**Assignment:** What you give must be exactly the lines of the material from the first through the line that contains "reserve_turn bytes c s = Granted s' →", inclusive, and no others.
START Raw data
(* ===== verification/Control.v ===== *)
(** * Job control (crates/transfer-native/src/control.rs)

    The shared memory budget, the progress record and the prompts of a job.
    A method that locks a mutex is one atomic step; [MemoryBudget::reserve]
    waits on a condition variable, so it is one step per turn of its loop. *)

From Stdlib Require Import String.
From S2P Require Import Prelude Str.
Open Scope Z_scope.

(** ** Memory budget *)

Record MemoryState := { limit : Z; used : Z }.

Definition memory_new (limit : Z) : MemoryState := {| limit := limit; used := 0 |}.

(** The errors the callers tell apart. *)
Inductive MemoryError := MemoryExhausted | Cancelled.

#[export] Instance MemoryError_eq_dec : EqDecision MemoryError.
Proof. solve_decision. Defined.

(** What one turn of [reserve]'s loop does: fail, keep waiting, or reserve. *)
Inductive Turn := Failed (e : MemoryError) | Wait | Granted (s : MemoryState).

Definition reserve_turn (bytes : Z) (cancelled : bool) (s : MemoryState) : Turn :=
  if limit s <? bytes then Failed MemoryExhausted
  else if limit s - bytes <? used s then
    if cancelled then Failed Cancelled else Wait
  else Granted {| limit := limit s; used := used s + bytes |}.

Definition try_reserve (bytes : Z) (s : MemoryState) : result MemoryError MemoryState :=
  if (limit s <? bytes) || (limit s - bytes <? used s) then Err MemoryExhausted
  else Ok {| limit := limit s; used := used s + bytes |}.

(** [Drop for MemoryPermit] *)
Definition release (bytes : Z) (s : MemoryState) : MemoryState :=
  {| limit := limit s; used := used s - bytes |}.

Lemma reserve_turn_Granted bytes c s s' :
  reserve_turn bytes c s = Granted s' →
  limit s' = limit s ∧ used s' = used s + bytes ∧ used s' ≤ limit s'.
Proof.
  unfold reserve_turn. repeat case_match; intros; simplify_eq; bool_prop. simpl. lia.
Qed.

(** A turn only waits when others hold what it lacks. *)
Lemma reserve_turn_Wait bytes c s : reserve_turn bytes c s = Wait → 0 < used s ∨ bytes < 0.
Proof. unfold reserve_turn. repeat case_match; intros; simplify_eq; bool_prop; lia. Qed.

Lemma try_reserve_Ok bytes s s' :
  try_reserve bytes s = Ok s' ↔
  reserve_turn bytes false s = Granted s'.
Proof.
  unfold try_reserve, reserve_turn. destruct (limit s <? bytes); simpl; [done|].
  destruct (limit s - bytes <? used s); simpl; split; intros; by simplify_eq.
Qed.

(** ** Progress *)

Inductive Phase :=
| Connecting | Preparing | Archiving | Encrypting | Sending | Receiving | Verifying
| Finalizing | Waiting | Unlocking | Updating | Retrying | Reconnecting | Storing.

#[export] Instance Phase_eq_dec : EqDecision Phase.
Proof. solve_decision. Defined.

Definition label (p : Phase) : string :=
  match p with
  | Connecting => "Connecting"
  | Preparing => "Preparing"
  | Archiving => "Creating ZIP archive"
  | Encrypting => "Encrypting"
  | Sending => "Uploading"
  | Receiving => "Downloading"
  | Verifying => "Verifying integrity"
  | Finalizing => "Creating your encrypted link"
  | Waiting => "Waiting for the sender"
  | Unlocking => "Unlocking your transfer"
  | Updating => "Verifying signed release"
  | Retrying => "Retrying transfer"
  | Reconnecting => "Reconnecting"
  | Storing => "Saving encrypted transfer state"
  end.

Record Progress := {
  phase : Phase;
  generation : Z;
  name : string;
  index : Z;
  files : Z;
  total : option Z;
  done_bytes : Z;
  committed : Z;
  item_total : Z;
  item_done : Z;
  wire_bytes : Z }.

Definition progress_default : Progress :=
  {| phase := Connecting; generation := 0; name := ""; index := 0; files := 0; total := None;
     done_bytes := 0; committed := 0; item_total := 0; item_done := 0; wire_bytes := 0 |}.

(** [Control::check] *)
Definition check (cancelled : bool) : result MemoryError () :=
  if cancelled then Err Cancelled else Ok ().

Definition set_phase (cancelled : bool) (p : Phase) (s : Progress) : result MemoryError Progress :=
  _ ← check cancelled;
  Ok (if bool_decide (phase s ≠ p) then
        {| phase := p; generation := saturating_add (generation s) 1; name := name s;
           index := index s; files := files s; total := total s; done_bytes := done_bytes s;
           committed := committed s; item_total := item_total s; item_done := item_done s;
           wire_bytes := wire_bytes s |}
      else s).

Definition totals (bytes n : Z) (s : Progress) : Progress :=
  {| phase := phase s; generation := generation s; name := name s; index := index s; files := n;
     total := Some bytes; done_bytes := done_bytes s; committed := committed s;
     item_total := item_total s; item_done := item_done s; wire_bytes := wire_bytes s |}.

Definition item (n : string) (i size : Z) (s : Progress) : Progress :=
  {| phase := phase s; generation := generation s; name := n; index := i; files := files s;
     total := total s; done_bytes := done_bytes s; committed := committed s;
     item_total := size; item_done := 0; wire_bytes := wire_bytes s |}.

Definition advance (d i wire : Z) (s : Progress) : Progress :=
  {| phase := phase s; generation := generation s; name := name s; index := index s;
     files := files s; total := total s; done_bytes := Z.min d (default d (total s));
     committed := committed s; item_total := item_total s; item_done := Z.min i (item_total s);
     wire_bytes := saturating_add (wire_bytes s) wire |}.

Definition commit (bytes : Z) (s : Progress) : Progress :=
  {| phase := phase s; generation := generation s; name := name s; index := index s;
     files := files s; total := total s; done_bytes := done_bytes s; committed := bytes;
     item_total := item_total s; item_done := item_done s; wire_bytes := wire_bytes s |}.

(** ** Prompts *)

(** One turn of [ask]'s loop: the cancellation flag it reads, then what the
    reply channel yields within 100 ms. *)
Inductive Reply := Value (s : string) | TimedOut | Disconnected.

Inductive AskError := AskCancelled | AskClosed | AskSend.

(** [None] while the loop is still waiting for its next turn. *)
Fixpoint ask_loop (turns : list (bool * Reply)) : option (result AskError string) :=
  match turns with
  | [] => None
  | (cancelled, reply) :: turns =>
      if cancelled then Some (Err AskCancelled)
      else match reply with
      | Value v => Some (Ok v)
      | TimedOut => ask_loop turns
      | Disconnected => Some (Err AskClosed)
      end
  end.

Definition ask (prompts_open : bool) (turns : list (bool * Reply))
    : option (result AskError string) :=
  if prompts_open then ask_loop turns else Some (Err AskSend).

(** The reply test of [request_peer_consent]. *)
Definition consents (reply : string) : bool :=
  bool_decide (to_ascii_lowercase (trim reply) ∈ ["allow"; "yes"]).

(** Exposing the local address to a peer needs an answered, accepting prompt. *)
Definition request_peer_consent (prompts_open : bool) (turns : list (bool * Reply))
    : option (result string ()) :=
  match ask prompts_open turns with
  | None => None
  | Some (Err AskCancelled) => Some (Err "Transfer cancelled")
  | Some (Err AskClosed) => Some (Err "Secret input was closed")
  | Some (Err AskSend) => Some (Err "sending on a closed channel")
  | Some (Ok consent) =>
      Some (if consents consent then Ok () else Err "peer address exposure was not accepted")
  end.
END Raw data
**Completed task:**
(* ===== verification/Control.v ===== *)
(** * Job control (crates/transfer-native/src/control.rs)

    The shared memory budget, the progress record and the prompts of a job.
    A method that locks a mutex is one atomic step; [MemoryBudget::reserve]
    waits on a condition variable, so it is one step per turn of its loop. *)

From Stdlib Require Import String.
From S2P Require Import Prelude Str.
Open Scope Z_scope.

(** ** Memory budget *)

Record MemoryState := { limit : Z; used : Z }.

Definition memory_new (limit : Z) : MemoryState := {| limit := limit; used := 0 |}.

(** The errors the callers tell apart. *)
Inductive MemoryError := MemoryExhausted | Cancelled.

#[export] Instance MemoryError_eq_dec : EqDecision MemoryError.
Proof. solve_decision. Defined.

(** What one turn of [reserve]'s loop does: fail, keep waiting, or reserve. *)
Inductive Turn := Failed (e : MemoryError) | Wait | Granted (s : MemoryState).

Definition reserve_turn (bytes : Z) (cancelled : bool) (s : MemoryState) : Turn :=
  if limit s <? bytes then Failed MemoryExhausted
  else if limit s - bytes <? used s then
    if cancelled then Failed Cancelled else Wait
  else Granted {| limit := limit s; used := used s + bytes |}.

Definition try_reserve (bytes : Z) (s : MemoryState) : result MemoryError MemoryState :=
  if (limit s <? bytes) || (limit s - bytes <? used s) then Err MemoryExhausted
  else Ok {| limit := limit s; used := used s + bytes |}.

(** [Drop for MemoryPermit] *)
Definition release (bytes : Z) (s : MemoryState) : MemoryState :=
  {| limit := limit s; used := used s - bytes |}.

Lemma reserve_turn_Granted bytes c s s' :
  reserve_turn bytes c s = Granted s' →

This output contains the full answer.